Easiest Way to Prepare Yummy Okara Lotus Root Mochi (Thrifty Recipe)
Okara Lotus Root Mochi (Thrifty Recipe). Grate the lotus root, then add the okara, water, and katakuriko, and mix until even. The Best Lotus Root Recipes on Yummly Marinated Lotus Root, Lotus Root Soup, Lotus Root Chips.
Chewy Okara Adzuki Mochi Recipe by cookpad.japan. Mochi Recipe, Sweets Recipes, Desserts, Anko, Japanese Sweets, Cooking Time, Great Recipes, Food To Make, Homemade. This lotus root stir fry recipe has a delightful mixture of textures and flavors, and it's incredibly tasty considering how simple it is. You can cook Okara Lotus Root Mochi (Thrifty Recipe) using 7 ingredients and 6 steps. Here is how you achieve it.
Ingredients of Okara Lotus Root Mochi (Thrifty Recipe)

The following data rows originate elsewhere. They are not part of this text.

(** ** A reconciliation *)

Lemma ensure_finalizer_up hc s :
  up (world s) -> configs_of (world s) !! hc_key hc = Some hc -> hc_Deleting hc = false ->
  exists hc' s', ensure_finalizer hc s = ((None, hc'), s') /\ rewritten hc s hc' s' /\
    heliosConfigFinalizer ∈ hc_Finalizers hc' /\ events s' = events s.
Proof.
  intros Hu Hl Hd. unfold ensure_finalizer. rw contains_finalizer.
  destruct (bool_decide_reflect (heliosConfigFinalizer ∈ hc_Finalizers hc)) as [Hf|Hf]; cbn [negb].
  { exists hc, s. split; [done|]. split; [by apply rewritten_unchanged|done]. }
  unfold bind at 1, on_world at 1. rw add_finalizer bool_decide_eq_false_2 //.
  destruct (update_config_up (with_finalizers (hc_Finalizers hc ++ [heliosConfigFinalizer]) hc) (world s) hc)
    as (hc1 & w1 & -> & [U1 C1 S1] & K1 & Sp1 & F1 & D1 & St1); [done..|].
  unfold bind at 1, on_world. cbn [world].
  destruct (update_config_status_up (set_condition ConditionTypeReady ConditionFalse ReasonInitializing
      (Text "HeliosConfig is initializing") hc1) w1 hc1)
    as (hc2 & w2 & -> & [U2 C2 S2] & K2 & Sp2 & F2 & D2 & St2); [done|by rw C1 lookup_insert_eq|done|].
  change (hc_key hc1 = hc_key hc) in K1. change (hc_key hc2 = hc_key hc1) in K2.
  eexists hc2, _. split; [reflexivity|]. rw F2 F1. cbn [with_finalizers hc_Finalizers events].
  split_and!; [|set_solver|done]. split; cbn [world networkMgr]; try congruence.
  - by rw C2 C1 K2 K1 insert_insert_eq.
  - by rw Sp2 Sp1.
  - by rw St2 /= St1.
  - by rw St2 /= St1.
  - rw F2 F1. simpl. set_solver.
Qed.

Lemma CheckIPConflicts_up hc s :
  up (world s) ->
  (forall k other ip, configs_of (world s) !! k = Some other -> k <> hc_key hc -> ~ conflicting hc other ip) ->
  exists s', CheckIPConflicts hc s = (Ok ∅, s') /\ unchanged (world s) (world s') /\
    networkMgr s' = networkMgr s /\ events s' = events s.
Proof.
  intros Hu Hno. destruct (CheckIPConflicts hc s) as [r s'] eqn:E. exists s'.
  pose proof (CheckIPConflicts_effect _ _ _ _ E) as (Hp & _ & He).
  pose proof (steady_CheckIPConflicts _ _ _ _ E) as [Hun _].
  revert E. unfold CheckIPConflicts, on_world, bind at 1.
  destruct (list_configs_up _ Hu) as (items & w1 & -> & _ & Hi). unfold bind at 1.
  destruct (conflict_loop hc items ∅ w1) as [c w2] eqn:Ec. intros [= <- <-].
  split_and!; [|by apply Hun|done|done]. do 2 f_equal. apply map_empty. intros ip.
  apply eq_None_not_Some. rw (conflict_loop_effect _ _ _ _ _ _ ip Ec) lookup_empty.
  intros [[? ?]|(o & Hin & Hs & Hc)]; [done|].
  rw same_config_key bool_decide_eq_false in Hs. apply (elem_of_configs (world s)) in Hin; [|done..].
  by apply (Hno _ _ ip) in Hin.
Qed.

Lemma ListServices_up s :
  up (world s) -> exists items s', on_world ListServices s = (Ok items, s') /\
    items ≡ₚ (map_to_list (services_of (world s))).*2 /\ unchanged (world s) (world s') /\
    networkMgr s' = networkMgr s /\ events s' = events s.
Proof.
  intros Hu. unfold on_world. destruct (list_services_up _ Hu) as (items & w & -> & Hun & Hp).
  by eexists items, _.
Qed.

(** The eligible services of a listing are the waiting ones. *)
Lemma eligible_listed w items hc :
  up w -> items ≡ₚ (map_to_list (services_of w)).*2 ->
  let l := FilterEligibleServices items (NamespaceSelector (hc_Spec hc)) (IPRange (hc_Spec hc))
             [IPv6Range (hc_Spec hc)] in
  NoDup (svc_key <$> l) /\ l ≡ₚ (map_to_list (waiting_services w hc)).*2 /\
  forall svc, svc ∈ l <-> services_of w !! svc_key svc = Some svc /\ waiting hc svc.
Proof.
  intros Hu Hp. cbv zeta. rw FilterEligibleServices_filter. fold (waiting hc). split_and!.
  - eapply sublist_NoDup; [exact (NoDup_service_keys w items Hu Hp)|].
    apply fmap_sublist, sublist_filter.
  - by apply waiting_listed.
  - intros svc. rw list_elem_of_filter (elem_of_services w items) //. tauto.
Qed.

Lemma reconcile_live_up hc s :
  serviceable hc s ->
  exists l hc' s', reconcile_live hc s = ((Ok (mkResult 5), hc'), s') /\ served l hc s hc' s' /\
    NoDup (svc_key <$> l) /\
    forall svc, svc ∈ l <-> services_of (world s) !! svc_key svc = Some svc /\ waiting hc svc.
Proof.
  intros Hse. unfold reconcile_live, bind at 1.
  destruct (ListServices_up s) as (items & s1 & -> & Hp & Hun & Hn & _); [apply Hse|].
  assert (rewritten hc s hc s1) as Hr1 by (apply rewritten_unchanged; [apply Hse|done..]).
  apply (serviceable_rewritten _ _ _ _ Hr1) in Hse as Hse1. unfold bind at 1.
  destruct (CheckIPConflicts_up hc s1) as (s2 & -> & Hun2 & Hn2 & _); [apply Hse1..|].
  assert (rewritten hc s1 hc s2) as Hr2 by (apply rewritten_unchanged; [apply Hse1|done..]).
  apply (serviceable_rewritten _ _ _ _ Hr2) in Hse1 as Hse2. rw map_size_empty. cbn [Nat.ltb Nat.leb].
  assert (items ≡ₚ (map_to_list (services_of (world s2))).*2) as Hp2.
  { by rw (rw_services _ _ _ _ Hr2) (rw_services _ _ _ _ Hr1). }
  destruct (eligible_listed (world s2) items hc (se_up _ _ Hse2) Hp2) as (Hnd & Hlen & Hin).
  set (l := FilterEligibleServices _ _ _ _) in *. unfold bind at 1.
  destruct (process_services_up l hc s2) as (hc' & s3 & -> & Hsv).
  - apply Hse2.
  - apply Hse2.
  - exact Hnd.
  - intros svc [Hs Hw]%Hin. by eexists.
  - apply Permutation_length in Hlen. rw Hlen length_fmap length_map_to_list. apply Hse2.
  - symmetry in Hlen. apply (room_perm _ _ _ _ Hlen), Hse2.
  - eexists l, hc', _. split; [reflexivity|]. split_and!; [|done|].
    + eapply served_rewritten; [exact Hr1|]. eapply served_rewritten; [exact Hr2|].
      apply (served_unchanged _ _ _ _ s3); [|done|exact Hsv]. apply unchanged_refl. by destruct Hsv.
    + intros svc. by rw Hin (rw_services _ _ _ _ Hr2) (rw_services _ _ _ _ Hr1).
Qed.

Lemma reconcile_config_up hc s :
  serviceable hc s ->
  exists l hc' s', reconcile_config hc s = ((Ok (mkResult 5), hc'), s') /\ served l hc s hc' s' /\
    heliosConfigFinalizer ∈ hc_Finalizers hc' /\
    NoDup (svc_key <$> l) /\
    forall svc, svc ∈ l <-> services_of (world s) !! svc_key svc = Some svc /\ waiting hc svc.
Proof.
  intros Hse. unfold reconcile_config, bind at 1.
  destruct (ensure_finalizer_up hc s) as (hc1 & s1 & -> & Hr & Hf & _); [apply Hse..|].
  pose proof (serviceable_rewritten _ _ _ _ Hr Hse) as Hse1. rw (se_live _ _ Hse1).
  destruct (reconcile_live_up hc1 s1 Hse1) as (l & hc' & s' & -> & Hsv & Hnd & Hl).
  exists l, hc', s'. split; [done|]. split_and!.
  - by eapply served_rewritten.
  - by apply (sv_finalizers _ _ _ _ _ Hsv).
  - done.
  - intros svc. rw Hl (rw_services _ _ _ _ Hr). unfold waiting. by rw (rw_spec _ _ _ _ Hr).
Qed.

Lemma record_reconcile_steady start hc s u s' :
  record_reconcile start hc s = (u, s') -> up (world s) ->
  unchanged (world s) (world s') /\ networkMgr s' = networkMgr s /\ events s' = events s.
Proof.
  unfold record_reconcile, bind, on_world, record. intros Hr Hu.
  destruct (now_up _ Hu) as (t & w & E & Hun). rw E in Hr. injection Hr as _ <-. done.
Qed.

- You need 100 grams of Lotus root.
- You need 50 grams of Fresh okara.
- You need 2 tbsp of Water.
- You need 15 grams of Katakuriko.
- You need 1/2 tbsp of Soy sauce.
- It's 1/2 tbsp of Sugar.
- You need 1/2 tbsp of Mirin.
Lotus roots are the stem of the lotus plant. These stems can grow quite long underwater (several feet!), with segments that look almost like connected links of sausage. Store lotus root in a cool place, such as the refrigerator. Prepare within one week of purchase.
Okara Lotus Root Mochi (Thrifty Recipe) step by step
- Grate the lotus root, then add the okara, water, and katakuriko, and mix until even..
- Heat in a microwave for 1 minute and 30 seconds at 500 W. Remove and mix well..
- Repeat Step 2 twice (microwave a total of 3 times)..
- Form the mixture into patties of desired sizes..
- Fry both sides in a frying pan until golden brown. Add soy sauce, sugar, and mirin and coat the patties in the sauce..
- You're done! They're chewy and delicious. You can also flavor these with miso, or add them to hot pots..
Before incorporating in a recipe, rinse lotus root with cool water. Then use a sharp vegetable peeler or paring knife to remove the reddish-brown exterior from the lotus root, leaving the white interior exposed. Lotus root also has an incredibly unique texture because even after cooking, it retains its crunchiness while staying tender. Today I'm going to share Because lotus root can oxidize after it is exposed to the air, we typically submerge it in the water with a little bit of vinegar or pickled in a vinegared sauce. Lotus root powder, which the Chinese also eat for its medicinal effects, is simply lotus root that's been dried and finely ground.